I'm evaluating Apache Spark to see if it's good platform for the following requirements:
- Cloud computing environment.
- Commodity hardware.
- Distributed DB (e.g. HBase) with possibly a few petabytes of data.
- Lots of simultaneous small computations that need to complete fast (within seconds). Small means 1-100 MBs of data.
- A few large computations that don't need to complete fast (hours is fine). Large means 10-1000 GBs of data.
- Very rarely, very large computations that don't need to complete fast (days is fine). Very large means 10-100 TBs of data.
- All computations are mutually independent.

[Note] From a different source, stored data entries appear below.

Lemma no_cr_re_split_go s m :
  no_cr s = true → Forall (λ p, no_cr p = true) (re_split_go m s).
Proof.
  revert m. induction s as [|c s IH]; intros m; [by repeat constructor|].
  cbn [no_cr]. intros [Hc Hs]%andb_true_iff.
  assert (∀ m', Forall (λ p, no_cr p = true) (cons_hd c (re_split_go m' s)))
    as Hkeep.
  { intros m'. rewrite cons_hd_hd. specialize (IH m' Hs).
    destruct (re_split_go m' s) as [|h t]; cbn [hd tail].
    - constructor; [|done]. cbn [no_cr]. by rewrite Hc.
    - apply Forall_cons in IH as [Hh Ht]. constructor; [|done].
      cbn [no_cr]. by rewrite Hc. }
  cbn [re_split_go]. destruct m as [|[]]; [| |done];
    (destruct (isspace c); [|done]); [by apply IH|].
  constructor; [done|by apply IH].
Qed.

Lemma all_pairs_re_split_go R s m :
  all_pairs R s = true →
  Forall (λ p, all_pairs R p = true) (re_split_go m s) ∧
  (m ≠ InSeparator → ∀ c0,
     all_pairs R (String c0 s) = true →
     all_pairs R (String c0 (hd "" (re_split_go m s))) = true).
Proof.
  revert m. induction s as [|c s IH]; intros m Hs.
  { split; [by repeat constructor|done]. }
  assert (all_pairs R s = true) as Hs' by by eapply all_pairs_tail.
  assert (∀ b,
    Forall (λ p, all_pairs R p = true) (cons_hd c (re_split_go (Outside b) s)) ∧
    ∀ c0, all_pairs R (String c0 (String c s)) = true →
          all_pairs R (String c0 (hd "" (cons_hd c (re_split_go (Outside b) s))))
          = true) as Hkeep.
  { intros b. destruct (IH (Outside b) Hs') as [Hall Hhd].
    rewrite cons_hd_hd. cbn [hd].
    assert (all_pairs R (String c (hd "" (re_split_go (Outside b) s))) = true)
      as Hc by by apply Hhd.
    split.
    - constructor; [done|]. destruct (re_split_go (Outside b) s); [done|].
      by apply Forall_cons in Hall as [_ ?].
    - intros c0. rewrite (all_pairs_cons R c0 (String c s)).
      intros [Hc0 _]%andb_true_iff. by rewrite all_pairs_cons, Hc0, Hc. }
  assert (
    Forall (λ p, all_pairs R p = true) ("" :: re_split_go InSeparator s) ∧
    ∀ c0 : ascii, all_pairs R (String c0 (hd "" ("" :: re_split_go InSeparator s)))
                  = true) as Hsplit.
  { split; [|done]. constructor; [done|]. by apply IH. }
  cbn [re_split_go]. destruct m as [|[]].
  - destruct (isspace c).
    + split; [by apply IH|done].
    + split; [apply Hkeep|]. intros _. apply Hkeep.
  - destruct (isspace c).
    + split; [apply Hsplit|]. intros _ c0 _. apply Hsplit.
    + split; [apply Hkeep|]. intros _. apply Hkeep.
  - split; [apply Hkeep|]. intros _. apply Hkeep.
Qed.
Lemma Buckets_ext (bs bs' : Buckets) :
  Buckets_wf bs -> Buckets_wf bs' ->
  bucketCount bs = bucketCount bs' -> bucketWidth bs = bucketWidth bs' ->
  (forall j, 0 <= j < bucketCount bs -> Buckets_Get bs j = Buckets_Get bs' j) ->
  bs = bs'.
Proof.
  intros [Hc Hw Hlen Hr] [Hc' Hw' Hlen' Hr'] Hcnt Hwid Hget.
  destruct bs as [n w l], bs' as [n' w' l']; simpl in *; subst n' w'.
  f_equal. apply list_eq; intros i.
  destruct (decide (i < Z.to_nat n)%nat) as [Hi|Hi].
  - specialize (Hget (Z.of_nat i) ltac:(lia)). unfold Buckets_Get in Hget.
    simpl in Hget.
    destruct (Z.leb_spec 0 (Z.of_nat i)), (Z.ltb_spec (Z.of_nat i) n);
      try lia; simpl in Hget.
    by rewrite Nat2Z.id in Hget.
  - rewrite !lookup_ge_None_2; [done|lia|lia].
Qed.

Lemma NewBuckets_wf (cnt width : Z) :
  0 <= cnt -> 0 <= width -> Buckets_wf (NewBuckets cnt width).
Proof.
  intros Hc Hw. split; simpl; [done|done|by rewrite length_replicate|].
  apply Forall_replicate. split; [done|].
  by apply (Buckets_max_nonneg (NewBuckets cnt width)).
Qed.

Lemma Buckets_Reset_wf (bs : Buckets) : Buckets_wf bs -> Buckets_wf (Buckets_Reset bs).
Proof. intros [Hc Hw _ _]. by apply NewBuckets_wf. Qed.

Lemma Buckets_Get_Reset (bs : Buckets) (i v : Z) :
  Buckets_Get (Buckets_Reset bs) i = Some v -> v = 0.
Proof.
  intros [_ Hl]%Buckets_Get_Some. simpl in Hl.
  by apply lookup_replicate in Hl as [-> _].
Qed.

(** ** Increments over a list of indices *)

Lemma occurrences_nil (j : Z) : occurrences j [] = 0.
Proof. done. Qed.

Lemma occurrences_cons (j i : Z) (l : list Z) :
  occurrences j (i :: l) = (if decide (j = i) then 1 else 0) + occurrences j l.
Proof.
  unfold occurrences. rewrite filter_cons.
  destruct (decide (i = j)), (decide (j = i)); try congruence; simpl; lia.
Qed.

Lemma occurrences_nonneg (j : Z) (l : list Z) : 0 <= occurrences j l.
Proof. unfold occurrences. lia. Qed.

Lemma occurrences_pos (j : Z) (l : list Z) : In j l -> 1 <= occurrences j l.
Proof.
  induction l as [|i l IH]; [done|]. rewrite occurrences_cons.
  pose proof (occurrences_nonneg j l).
  intros [->|Hin]; [by rewrite decide_True by done; lia|].
  specialize (IH Hin). destruct (decide (j = i)); lia.
Qed.

Lemma Increment_all_shape (bs bs' : Buckets) (l : list Z) (delta : Z) :
  Increment_all bs l delta = Some bs' ->
  bucketCount bs' = bucketCount bs /\ bucketWidth bs' = bucketWidth bs /\
  Buckets_max bs' = Buckets_max bs.
Proof.
  revert bs. induction l as [|i l IH]; intros bs; simpl.
  - by intros [= ->].
  - destruct (Buckets_Increment bs i delta) as [bs1|] eqn:E; [|done]. simpl.
    intros H. apply IH in H. apply Buckets_Increment_shape in E.
    destruct H as (-> & -> & ->). done.
Qed.
Lemma rewrite_inv_tail (segs : gmap N (Supervoxel T)) (ids : N * N)
    (it : T * (N * N)) (todo new_map : list (T * (N * N))) :
  rewrite_inv segs ids (it :: todo) new_map → rewrite_inv segs ids todo new_map.
Proof.
  intros (Hc & He & Hd & Hp).
  split; [done|]. split; [done|]. split; [done|].
  intros p Hin. destruct (Hp p Hin) as [Hu | Hn]; [by left|right].
  intros Hin'. apply Hn. rewrite fmap_cons. by right.
Qed.

Lemma rewrite_inv_insert (segs : gmap N (Supervoxel T)) (ids : N * N)
    (todo new_map : list (T * (N * N))) (w : T) (q : N * N) :
  rewrite_inv segs ids todo new_map →
  (q.1 < q.2)%N → is_Some (segs !! q.1) → is_Some (segs !! q.2) →
  q ∉ new_map.*2 →
  (q.1 = ids.1 ∨ q.2 = ids.1) ∨ q ∉ todo.*2 →
  rewrite_inv segs ids todo (mm_insert w q new_map).
Proof.
  intros (Hc & He & Hd & Hp) Hlt H1 H2 Hfresh Hq.
  split; [|split; [|split]].
  - intros e [-> | Hin]%elem_of_mm_insert; [done|by apply Hc].
  - intros e [-> | Hin]%elem_of_mm_insert; [done|by apply He].
  - unfold distinct_edges. rewrite fmap_snd_mm_insert.
    by apply NoDup_cons.
  - intros p. rewrite fmap_snd_mm_insert, elem_of_cons.
    intros [-> | Hin]; [done|by apply Hp].
Qed.

(** In the two lambda modes the loop of [merge] ends normally and keeps the
    graph well formed. *)
Lemma merge_rewrite_total (c : Clustering T) (segs : gmap N (Supervoxel T))
    (ids : N * N) (todo new_map : list (T * (N * N))) :
  merging_type c ≠ EQUALIZATION →
  (ids.1 < ids.2)%N → is_Some (segs !! ids.1) →
  (∀ e, e ∈ todo → pending_ok segs ids e.2) →
  NoDup todo.*2 →
  rewrite_inv segs ids todo new_map →
  ∃ out, merge_rewrite c segs ids todo new_map = Ok out
    ∧ rewrite_inv segs ids [] out.
Proof.
  intros Hm Hids Hu. revert new_map.
  induction todo as [|it todo IH]; intros new_map Htodo Hnd Hinv; simpl.
  - eauto.
  - rewrite fmap_cons in Hnd. apply NoDup_cons in Hnd as [Hit Hnd].
    assert (Hok : pending_ok segs ids it.2) by (apply Htodo; by left).
    assert (Htodo' : ∀ e, e ∈ todo → pending_ok segs ids e.2).
    { intros e He. apply Htodo. by right. }
    rewrite merge_visit_cases. destruct (touches ids it.2) eqn:Ht.
    + destruct (relabel_touching segs ids it.2 Hids Hu Hok Ht)
        as (Hlt & Hend & H1 & H2).
      destruct (insert_reweighted_total c segs (relabel ids it.2) new_map
                  Hm H1 H2) as [nm Hnm].
      rewrite Hnm. cbn [mbind result_bind]. apply IH; [done|done|].
      apply insert_reweighted_Ok in Hnm as [[-> _] | (w & -> & Hfresh & _)].
      * by eapply rewrite_inv_tail.
      * apply rewrite_inv_insert; auto. by eapply rewrite_inv_tail.
    + cbn [mbind result_bind]. apply IH; [done|done|].
      apply touches_false in Ht as (Ha & Hb & Ha' & Hb').
      destruct Hok as (Hlt & _ & H1 & H2).
      apply rewrite_inv_insert; auto.
      * by eapply rewrite_inv_tail.
      * destruct Hinv as (_ & _ & _ & Hp). intros Hin.
        destruct (Hp _ Hin) as [[? | ?] | Hn]; [done|done|].
        apply Hn. rewrite fmap_cons. by left.
Qed.

(** *** The region table *)

Lemma map_insert_after_delete (ids : N * N) (s : Supervoxel T)
    (segs : gmap N (Supervoxel T)) :
  map_insert ids.1 s (delete ids.2 (delete ids.1 segs))
  = table_after_merge ids s segs.
Proof.
  unfold map_insert, table_after_merge.
  destruct (delete ids.2 (delete ids.1 segs) !! ids.1) eqn:Hl; [|done].
  apply lookup_delete_Some in Hl as [_ Hl].
  by rewrite lookup_delete_eq in Hl.
Qed.

Lemma table_after_merge_first (ids : N * N) (s : Supervoxel T)
    (segs : gmap N (Supervoxel T)) :
  table_after_merge ids s segs !! ids.1 = Some s.
Proof. apply lookup_insert_eq. Qed.

Lemma table_after_merge_second (ids : N * N) (s : Supervoxel T)
    (segs : gmap N (Supervoxel T)) :
  ids.1 ≠ ids.2 → table_after_merge ids s segs !! ids.2 = None.
Proof.
  intros Hne. unfold table_after_merge.
  by rewrite lookup_insert_ne, lookup_delete_eq.
Qed.

Lemma table_after_merge_other (ids : N * N) (s : Supervoxel T)
    (segs : gmap N (Supervoxel T)) (k : N) :
  k ≠ ids.1 → k ≠ ids.2 → table_after_merge ids s segs !! k = segs !! k.
Proof.
  intros H1 H2. unfold table_after_merge.
  by rewrite lookup_insert_ne, !lookup_delete_ne.
Qed.

(** What a normal return of [merge] tells. *)
Lemma merge_Ok_inv (ids : N * N) (c c' : Clustering T) :
  merge ids c = (Ok (), c') →
  ∃ sup1 sup2 first rest new_map,
    segments (state c) !! ids.1 = Some sup1
    ∧ segments (state c) !! ids.2 = Some sup2
    ∧ weight_map (state c) = first :: rest
    ∧ let segs := table_after_merge ids (merged_supervoxel sup1 sup2)
                    (segments (state c)) in
      merge_rewrite (with_state (with_segments segs (state c)) c) segs ids
        rest [] = Ok new_map
      ∧ c' = with_state {| segments := segs; weight_map := new_map |} c.
Proof.
  unfold merge, map_at.
  destruct (segments (state c) !! ids.1) as [sup1|] eqn:H1;
    [|destruct (segments (state c) !! ids.2); discriminate].
  destruct (segments (state c) !! ids.2) as [sup2|] eqn:H2; [|discriminate].
  rewrite map_insert_after_delete.
  destruct (weight_map (state c)) as [|first rest] eqn:Hw; [discriminate|].
  destruct (merge_rewrite _ _ ids rest []) as [new_map|] eqn:Hr; [|discriminate].
  intros [= <-]. exists sup1, sup2, first, rest, new_map.
  repeat split; auto.
Qed.
End RewriteFacts.

Section MergeOutcome.
Context {T : Type} `{Scalar T} `{External T}.


(** In the two lambda modes, merging the first edge of a well-formed state
    returns normally, keeps the state well formed and shortens the graph;
    only the current state of the object changes. *)
Lemma merge_total (c : Clustering T) (w : T) (ids : N * N)
    (rest : list (T * (N * N))) :
  merging_type c ≠ EQUALIZATION →
  well_formed (state c) →
  weight_map (state c) = (w, ids) :: rest →
  ∃ c', merge ids c = (Ok (), c')
    ∧ well_formed (state c')
    ∧ length (weight_map (state c')) ≤ length rest
    ∧ c' = with_state (state c') c.
Proof.
  intros Hm (Hcan & Hend & Hnd) Hw. rewrite Hw in Hcan, Hend, Hnd.
  assert (Hids : (ids.1 < ids.2)%N) by (apply (Hcan (w, ids)); by left).
  destruct (Hend (w, ids)) as [[sup1 H1] [sup2 H2]]; [by left|]. simpl in H1, H2.
  unfold distinct_edges in Hnd. rewrite fmap_cons in Hnd.
  apply NoDup_cons in Hnd as [Hfresh Hnd]. simpl in Hfresh.
  unfold merge, map_at. rewrite H1, H2, map_insert_after_delete, Hw.
  set (segs := table_after_merge ids (merged_supervoxel sup1 sup2)
                 (segments (state c))).
  set (c1 := with_state _ c).
  destruct (merge_rewrite_total c1 segs ids rest []) as (out & Hr & Hinv).
  - done.
  - done.
  - unfold segs. rewrite table_after_merge_first. eauto.
  - intros e He. split; [apply (Hcan e); by right|]. split.
    { intros Heq. apply Hfresh. rewrite <- Heq. by apply list_elem_of_fmap_2. }
    destruct (Hend e) as [Ha Hb]; [by right|].
    split; intros Hv.
    + destruct (decide (e.2.1 = ids.1)) as [->|Hu].
      * unfold segs. rewrite table_after_merge_first. eauto.
      * unfold segs. by rewrite table_after_merge_other.
    + destruct (decide (e.2.2 = ids.1)) as [->|Hu].
      * unfold segs. rewrite table_after_merge_first. eauto.
      * unfold segs. by rewrite table_after_merge_other.
  - done.
  - split; [|split; [|split]].
    + by intros e ?%elem_of_nil.
    + by intros e ?%elem_of_nil.
    + apply NoDup_nil_2.
    + by intros p ?%elem_of_nil.
  - rewrite Hr. eexists. split; [reflexivity|]. simpl.
    destruct Hinv as (Hc' & He' & Hd' & _).
    split; [done|]. split; [|done].
    apply merge_rewrite_length in Hr. simpl in Hr. lia.
Qed.
End MergeOutcome.

(** ** Merged regions over the reals *)

Section IdealMerge.
Context `{External R}.




Lemma size_as_float_INR {A} (l : list A) : size_as_float l = INR (length l).
Proof. unfold size_as_float. simpl. by rewrite INR_IZR_INZ. Qed.




Lemma merged_friction_touched (sup1 sup2 : Supervoxel R) :
  frictions_ sup1 ++ frictions_ sup2 ≠ [] →
  merged_friction sup1 sup2
  = ((INR (length (frictions_ sup1)) * friction_ sup1
      + INR (length (frictions_ sup2)) * friction_ sup2)
     / (INR (length (frictions_ sup1)) + INR (length (frictions_ sup2))))%R.
Proof.
  intros Hne. unfold merged_friction.
  destruct (frictions_ sup1 ++ frictions_ sup2) as [|x l] eqn:Hl; [done|].
  rewrite <- Hl, !size_as_float_INR, length_app, plus_INR. reflexivity.
Qed.

Lemma merged_friction_untouched (sup1 sup2 : Supervoxel R) :
  frictions_ sup1 ++ frictions_ sup2 = [] →
  merged_friction sup1 sup2 = ((friction_ sup1 + friction_ sup2) / 2)%R.
Proof. intros Hl. unfold merged_friction. by rewrite Hl. Qed.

- Real-time data stream incoming for some of the computations.
- Machine learning involved.
Having read a bit about Spark, I see the following advantages:
- Runs well on commodity hardware and with HBase/Cassandra.
- MLlib for machine learning.
- Spark Streaming for real-time data.
- While MapReduce doesn't seem strictly necessary, maybe it could speed things up, and would let us adapt if the requirements became tighter in the future.
These are the main questions I still have:
- Can it do small computations very fast?
- Will it load-balance a large number of simultaneous small computations?
I also wonder if I'm generally not trying to use Spark for a purpose it wasn't designed for, not using the main advantages: MapReduce and in-memory RDDs. If so, I'd also welcome a suggestion for an alternative. Many thanks!